## Exercise objective
Look through the entries below, please, and copy every line with the word "Sample".

Saved data entries:

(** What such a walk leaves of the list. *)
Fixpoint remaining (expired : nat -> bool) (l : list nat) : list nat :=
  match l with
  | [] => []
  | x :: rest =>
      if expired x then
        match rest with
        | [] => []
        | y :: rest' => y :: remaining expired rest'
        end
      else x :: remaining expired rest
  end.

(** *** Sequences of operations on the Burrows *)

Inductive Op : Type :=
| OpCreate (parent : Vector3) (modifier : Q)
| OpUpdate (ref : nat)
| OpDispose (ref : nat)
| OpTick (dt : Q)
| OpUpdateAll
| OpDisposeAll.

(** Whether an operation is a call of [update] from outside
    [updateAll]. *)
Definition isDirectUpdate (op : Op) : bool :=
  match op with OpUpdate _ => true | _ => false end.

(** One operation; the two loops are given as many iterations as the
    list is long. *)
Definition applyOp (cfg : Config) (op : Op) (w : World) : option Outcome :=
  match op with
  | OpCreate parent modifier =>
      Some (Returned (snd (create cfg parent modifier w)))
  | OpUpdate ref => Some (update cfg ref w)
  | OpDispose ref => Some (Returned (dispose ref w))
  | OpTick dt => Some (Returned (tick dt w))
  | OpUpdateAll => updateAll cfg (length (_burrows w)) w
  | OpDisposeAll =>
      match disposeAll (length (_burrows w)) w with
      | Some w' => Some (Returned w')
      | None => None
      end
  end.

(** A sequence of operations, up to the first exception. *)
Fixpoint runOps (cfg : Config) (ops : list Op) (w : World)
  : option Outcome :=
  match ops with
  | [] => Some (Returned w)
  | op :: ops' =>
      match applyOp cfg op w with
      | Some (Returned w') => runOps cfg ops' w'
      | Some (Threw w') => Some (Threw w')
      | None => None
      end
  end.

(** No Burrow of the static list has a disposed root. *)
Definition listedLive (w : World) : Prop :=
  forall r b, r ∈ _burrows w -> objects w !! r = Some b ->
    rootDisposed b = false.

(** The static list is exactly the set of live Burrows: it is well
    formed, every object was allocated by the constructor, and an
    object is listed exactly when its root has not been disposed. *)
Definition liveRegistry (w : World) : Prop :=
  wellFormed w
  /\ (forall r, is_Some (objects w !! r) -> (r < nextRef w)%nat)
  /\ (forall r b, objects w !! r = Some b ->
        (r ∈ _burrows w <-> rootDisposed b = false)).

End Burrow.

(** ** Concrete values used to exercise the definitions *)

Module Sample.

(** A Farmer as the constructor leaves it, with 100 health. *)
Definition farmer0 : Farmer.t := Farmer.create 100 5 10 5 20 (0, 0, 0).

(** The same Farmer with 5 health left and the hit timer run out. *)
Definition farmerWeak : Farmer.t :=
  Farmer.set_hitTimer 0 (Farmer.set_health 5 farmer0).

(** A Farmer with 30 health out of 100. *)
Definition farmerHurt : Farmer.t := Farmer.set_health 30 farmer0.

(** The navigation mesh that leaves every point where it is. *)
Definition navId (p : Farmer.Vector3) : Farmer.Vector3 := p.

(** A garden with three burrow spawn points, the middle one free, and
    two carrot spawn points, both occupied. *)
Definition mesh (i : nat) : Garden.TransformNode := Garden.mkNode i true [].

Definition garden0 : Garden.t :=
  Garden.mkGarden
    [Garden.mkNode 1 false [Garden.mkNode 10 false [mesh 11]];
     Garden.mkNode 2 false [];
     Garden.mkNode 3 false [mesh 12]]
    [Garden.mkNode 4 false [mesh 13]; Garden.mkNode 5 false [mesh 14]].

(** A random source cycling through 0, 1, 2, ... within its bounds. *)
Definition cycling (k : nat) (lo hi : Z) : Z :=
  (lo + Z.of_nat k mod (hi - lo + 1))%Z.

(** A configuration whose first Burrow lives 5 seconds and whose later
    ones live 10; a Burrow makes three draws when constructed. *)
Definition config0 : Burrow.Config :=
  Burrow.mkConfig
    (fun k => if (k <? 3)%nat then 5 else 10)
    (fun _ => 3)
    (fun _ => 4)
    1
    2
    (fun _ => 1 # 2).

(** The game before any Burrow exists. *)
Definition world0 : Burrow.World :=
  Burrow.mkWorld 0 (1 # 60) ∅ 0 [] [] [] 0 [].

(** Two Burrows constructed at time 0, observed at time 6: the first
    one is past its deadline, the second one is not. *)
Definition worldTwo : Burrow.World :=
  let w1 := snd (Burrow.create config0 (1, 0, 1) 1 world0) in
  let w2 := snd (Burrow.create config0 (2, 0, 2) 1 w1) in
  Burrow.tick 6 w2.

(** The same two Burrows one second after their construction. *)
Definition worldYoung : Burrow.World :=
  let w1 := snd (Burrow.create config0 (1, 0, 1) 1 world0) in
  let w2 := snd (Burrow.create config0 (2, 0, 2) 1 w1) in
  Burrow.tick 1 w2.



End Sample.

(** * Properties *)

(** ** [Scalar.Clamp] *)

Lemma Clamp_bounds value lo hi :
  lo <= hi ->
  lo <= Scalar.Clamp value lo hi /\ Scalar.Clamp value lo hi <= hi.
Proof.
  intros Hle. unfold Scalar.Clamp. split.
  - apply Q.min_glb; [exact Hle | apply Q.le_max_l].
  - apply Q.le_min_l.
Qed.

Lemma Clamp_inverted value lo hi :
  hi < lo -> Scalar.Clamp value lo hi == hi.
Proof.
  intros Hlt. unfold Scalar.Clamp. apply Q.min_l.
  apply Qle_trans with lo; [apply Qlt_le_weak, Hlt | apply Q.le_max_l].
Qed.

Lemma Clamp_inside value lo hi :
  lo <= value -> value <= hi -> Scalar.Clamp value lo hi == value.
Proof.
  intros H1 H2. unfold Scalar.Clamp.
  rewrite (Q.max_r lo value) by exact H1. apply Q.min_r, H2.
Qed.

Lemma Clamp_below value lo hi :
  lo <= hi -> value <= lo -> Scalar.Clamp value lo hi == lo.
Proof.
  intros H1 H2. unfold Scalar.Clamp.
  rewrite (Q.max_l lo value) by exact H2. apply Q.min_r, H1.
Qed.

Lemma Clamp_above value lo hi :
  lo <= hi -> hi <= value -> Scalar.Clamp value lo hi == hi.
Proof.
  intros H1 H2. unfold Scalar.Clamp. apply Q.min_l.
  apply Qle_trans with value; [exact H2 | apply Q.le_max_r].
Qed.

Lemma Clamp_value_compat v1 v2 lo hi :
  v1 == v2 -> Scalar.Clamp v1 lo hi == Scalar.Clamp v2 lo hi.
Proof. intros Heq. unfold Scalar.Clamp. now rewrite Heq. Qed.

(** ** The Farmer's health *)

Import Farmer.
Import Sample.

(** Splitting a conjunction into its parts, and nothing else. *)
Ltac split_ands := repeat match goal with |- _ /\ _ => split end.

## Response area
Module Sample.
End Sample.
Import Sample.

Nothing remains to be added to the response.